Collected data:
=-=-=
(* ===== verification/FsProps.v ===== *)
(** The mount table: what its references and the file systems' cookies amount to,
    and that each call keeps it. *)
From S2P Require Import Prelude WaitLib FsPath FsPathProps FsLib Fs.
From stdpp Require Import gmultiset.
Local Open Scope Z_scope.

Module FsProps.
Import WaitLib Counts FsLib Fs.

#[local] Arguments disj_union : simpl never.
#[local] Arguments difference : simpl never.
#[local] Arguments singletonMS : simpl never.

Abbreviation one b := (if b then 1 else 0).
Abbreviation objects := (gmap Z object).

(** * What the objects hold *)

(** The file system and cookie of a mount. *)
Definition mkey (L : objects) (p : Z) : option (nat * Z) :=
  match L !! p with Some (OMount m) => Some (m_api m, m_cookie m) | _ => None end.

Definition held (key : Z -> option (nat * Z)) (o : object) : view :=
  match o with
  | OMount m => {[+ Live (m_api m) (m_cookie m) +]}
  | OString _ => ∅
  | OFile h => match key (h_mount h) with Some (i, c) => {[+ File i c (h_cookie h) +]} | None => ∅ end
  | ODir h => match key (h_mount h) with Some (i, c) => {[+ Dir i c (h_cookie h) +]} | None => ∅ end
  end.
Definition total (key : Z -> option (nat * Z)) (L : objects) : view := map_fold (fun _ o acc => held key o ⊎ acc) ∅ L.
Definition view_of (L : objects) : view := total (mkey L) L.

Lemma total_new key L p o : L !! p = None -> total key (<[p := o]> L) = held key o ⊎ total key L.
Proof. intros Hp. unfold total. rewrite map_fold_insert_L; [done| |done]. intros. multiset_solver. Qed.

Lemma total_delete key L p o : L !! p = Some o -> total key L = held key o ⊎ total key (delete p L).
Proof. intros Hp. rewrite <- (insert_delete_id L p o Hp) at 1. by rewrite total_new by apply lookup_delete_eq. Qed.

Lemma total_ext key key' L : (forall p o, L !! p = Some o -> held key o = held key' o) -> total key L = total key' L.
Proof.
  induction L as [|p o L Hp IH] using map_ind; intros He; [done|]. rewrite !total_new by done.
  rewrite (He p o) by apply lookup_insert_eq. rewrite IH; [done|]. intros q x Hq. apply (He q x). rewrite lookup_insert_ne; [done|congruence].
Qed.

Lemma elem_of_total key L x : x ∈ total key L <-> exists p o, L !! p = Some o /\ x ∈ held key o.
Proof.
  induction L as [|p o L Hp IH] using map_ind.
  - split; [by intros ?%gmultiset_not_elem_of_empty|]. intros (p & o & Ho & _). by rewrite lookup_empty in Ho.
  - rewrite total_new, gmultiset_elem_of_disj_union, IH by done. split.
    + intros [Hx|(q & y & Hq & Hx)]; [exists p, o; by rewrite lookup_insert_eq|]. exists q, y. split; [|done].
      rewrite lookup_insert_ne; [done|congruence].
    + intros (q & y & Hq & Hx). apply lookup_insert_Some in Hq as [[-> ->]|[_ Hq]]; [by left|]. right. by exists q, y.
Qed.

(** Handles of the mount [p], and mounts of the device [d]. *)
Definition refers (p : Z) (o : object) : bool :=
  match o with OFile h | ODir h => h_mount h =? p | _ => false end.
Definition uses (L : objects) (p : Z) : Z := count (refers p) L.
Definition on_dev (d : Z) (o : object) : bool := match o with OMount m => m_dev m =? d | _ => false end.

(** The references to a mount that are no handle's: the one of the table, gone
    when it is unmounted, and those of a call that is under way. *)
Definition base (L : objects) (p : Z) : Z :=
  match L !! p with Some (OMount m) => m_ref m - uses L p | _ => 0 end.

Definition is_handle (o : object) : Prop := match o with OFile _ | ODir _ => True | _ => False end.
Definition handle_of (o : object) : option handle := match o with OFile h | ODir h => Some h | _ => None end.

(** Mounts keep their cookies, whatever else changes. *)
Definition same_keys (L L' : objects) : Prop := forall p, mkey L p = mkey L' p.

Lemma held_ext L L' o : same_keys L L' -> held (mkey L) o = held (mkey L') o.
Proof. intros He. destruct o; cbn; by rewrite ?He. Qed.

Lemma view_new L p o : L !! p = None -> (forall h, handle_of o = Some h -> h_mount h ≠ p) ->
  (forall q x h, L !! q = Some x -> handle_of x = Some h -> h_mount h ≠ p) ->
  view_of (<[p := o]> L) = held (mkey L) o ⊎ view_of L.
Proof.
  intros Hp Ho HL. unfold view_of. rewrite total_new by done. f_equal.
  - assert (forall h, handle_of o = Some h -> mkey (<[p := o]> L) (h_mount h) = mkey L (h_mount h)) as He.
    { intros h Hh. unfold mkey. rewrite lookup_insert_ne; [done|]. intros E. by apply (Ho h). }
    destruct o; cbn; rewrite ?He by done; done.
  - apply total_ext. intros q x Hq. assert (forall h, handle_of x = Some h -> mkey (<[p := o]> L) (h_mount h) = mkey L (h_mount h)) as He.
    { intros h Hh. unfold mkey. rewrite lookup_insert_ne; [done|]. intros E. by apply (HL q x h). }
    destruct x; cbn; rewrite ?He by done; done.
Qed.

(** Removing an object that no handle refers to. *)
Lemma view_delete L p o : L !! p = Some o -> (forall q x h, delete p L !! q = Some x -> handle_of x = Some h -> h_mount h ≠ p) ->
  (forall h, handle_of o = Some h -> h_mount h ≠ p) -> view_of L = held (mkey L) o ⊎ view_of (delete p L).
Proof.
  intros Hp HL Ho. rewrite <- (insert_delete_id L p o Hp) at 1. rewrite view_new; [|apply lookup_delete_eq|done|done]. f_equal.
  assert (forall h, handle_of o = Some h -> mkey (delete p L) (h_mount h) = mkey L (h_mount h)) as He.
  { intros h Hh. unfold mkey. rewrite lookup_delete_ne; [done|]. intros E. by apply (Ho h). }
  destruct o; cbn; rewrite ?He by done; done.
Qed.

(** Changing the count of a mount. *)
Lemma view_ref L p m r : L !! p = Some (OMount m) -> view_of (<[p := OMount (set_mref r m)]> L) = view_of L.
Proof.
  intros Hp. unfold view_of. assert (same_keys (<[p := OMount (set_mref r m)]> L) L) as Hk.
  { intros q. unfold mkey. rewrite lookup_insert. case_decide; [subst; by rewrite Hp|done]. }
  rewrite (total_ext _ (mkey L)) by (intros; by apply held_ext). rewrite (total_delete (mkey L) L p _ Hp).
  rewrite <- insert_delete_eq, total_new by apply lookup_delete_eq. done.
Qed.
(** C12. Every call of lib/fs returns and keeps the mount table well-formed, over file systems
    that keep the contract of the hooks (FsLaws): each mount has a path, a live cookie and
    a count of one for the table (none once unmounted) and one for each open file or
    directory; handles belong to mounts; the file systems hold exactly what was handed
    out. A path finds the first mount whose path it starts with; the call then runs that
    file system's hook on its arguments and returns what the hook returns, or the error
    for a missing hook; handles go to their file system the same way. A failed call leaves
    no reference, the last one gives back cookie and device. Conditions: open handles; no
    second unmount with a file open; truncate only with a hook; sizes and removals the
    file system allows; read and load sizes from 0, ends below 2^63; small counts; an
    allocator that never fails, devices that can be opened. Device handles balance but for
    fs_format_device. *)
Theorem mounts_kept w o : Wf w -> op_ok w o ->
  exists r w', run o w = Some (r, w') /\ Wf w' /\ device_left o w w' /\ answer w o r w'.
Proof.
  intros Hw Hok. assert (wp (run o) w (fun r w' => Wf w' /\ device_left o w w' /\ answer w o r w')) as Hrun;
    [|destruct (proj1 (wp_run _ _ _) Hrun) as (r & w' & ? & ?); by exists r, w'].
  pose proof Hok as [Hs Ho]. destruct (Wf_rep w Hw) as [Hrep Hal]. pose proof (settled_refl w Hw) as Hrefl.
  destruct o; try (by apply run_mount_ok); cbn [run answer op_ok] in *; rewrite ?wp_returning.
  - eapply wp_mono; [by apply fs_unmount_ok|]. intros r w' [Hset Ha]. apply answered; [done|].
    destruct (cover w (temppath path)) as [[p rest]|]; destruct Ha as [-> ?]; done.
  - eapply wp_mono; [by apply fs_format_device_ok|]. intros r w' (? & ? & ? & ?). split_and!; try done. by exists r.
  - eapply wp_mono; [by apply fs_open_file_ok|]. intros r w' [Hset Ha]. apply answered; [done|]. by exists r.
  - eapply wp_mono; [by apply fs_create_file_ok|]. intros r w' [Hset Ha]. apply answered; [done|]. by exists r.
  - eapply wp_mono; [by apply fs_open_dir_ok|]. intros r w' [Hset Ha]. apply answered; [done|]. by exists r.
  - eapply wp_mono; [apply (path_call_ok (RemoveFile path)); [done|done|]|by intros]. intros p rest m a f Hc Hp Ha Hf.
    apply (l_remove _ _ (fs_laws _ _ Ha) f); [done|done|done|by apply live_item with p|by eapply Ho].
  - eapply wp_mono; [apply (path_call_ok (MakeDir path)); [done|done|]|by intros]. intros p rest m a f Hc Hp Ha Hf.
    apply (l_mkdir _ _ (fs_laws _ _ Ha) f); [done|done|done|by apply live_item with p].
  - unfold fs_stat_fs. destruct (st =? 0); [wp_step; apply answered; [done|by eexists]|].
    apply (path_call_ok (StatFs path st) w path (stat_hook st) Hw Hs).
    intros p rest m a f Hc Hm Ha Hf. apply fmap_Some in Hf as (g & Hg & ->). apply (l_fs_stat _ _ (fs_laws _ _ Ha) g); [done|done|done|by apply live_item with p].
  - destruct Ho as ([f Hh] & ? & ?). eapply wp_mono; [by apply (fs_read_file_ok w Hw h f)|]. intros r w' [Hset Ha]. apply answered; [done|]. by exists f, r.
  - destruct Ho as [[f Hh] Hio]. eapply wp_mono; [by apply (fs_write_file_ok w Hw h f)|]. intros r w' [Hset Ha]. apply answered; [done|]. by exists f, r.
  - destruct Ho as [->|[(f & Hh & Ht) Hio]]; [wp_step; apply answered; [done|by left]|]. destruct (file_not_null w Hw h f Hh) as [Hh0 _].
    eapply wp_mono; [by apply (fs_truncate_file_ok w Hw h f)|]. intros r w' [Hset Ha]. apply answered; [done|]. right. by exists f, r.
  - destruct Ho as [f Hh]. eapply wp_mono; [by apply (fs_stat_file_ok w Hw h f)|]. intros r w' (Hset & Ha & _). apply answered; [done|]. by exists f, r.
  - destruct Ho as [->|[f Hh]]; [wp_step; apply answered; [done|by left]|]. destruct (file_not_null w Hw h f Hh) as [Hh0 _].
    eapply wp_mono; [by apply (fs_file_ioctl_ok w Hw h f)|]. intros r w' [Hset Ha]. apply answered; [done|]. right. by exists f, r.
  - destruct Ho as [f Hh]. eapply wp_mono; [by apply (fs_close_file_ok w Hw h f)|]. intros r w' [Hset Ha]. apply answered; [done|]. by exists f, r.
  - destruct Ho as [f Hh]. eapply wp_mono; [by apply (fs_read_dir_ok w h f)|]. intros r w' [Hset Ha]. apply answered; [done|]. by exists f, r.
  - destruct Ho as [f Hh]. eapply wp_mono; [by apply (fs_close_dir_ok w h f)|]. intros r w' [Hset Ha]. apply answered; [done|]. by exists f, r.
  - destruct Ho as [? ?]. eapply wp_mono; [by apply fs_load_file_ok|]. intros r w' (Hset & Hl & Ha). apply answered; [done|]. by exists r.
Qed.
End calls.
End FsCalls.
=-=-=
- What is required
Return all lines in the data that include the word "ODir".

- Completed task
  | ODir h => match key (h_mount h) with Some (i, c) => {[+ Dir i c (h_cookie h) +]} | None => ∅ end
  match o with OFile h | ODir h => h_mount h =? p | _ => false end.
Definition is_handle (o : object) : Prop := match o with OFile _ | ODir _ => True | _ => False end.
Definition handle_of (o : object) : option handle := match o with OFile h | ODir h => Some h | _ => None end.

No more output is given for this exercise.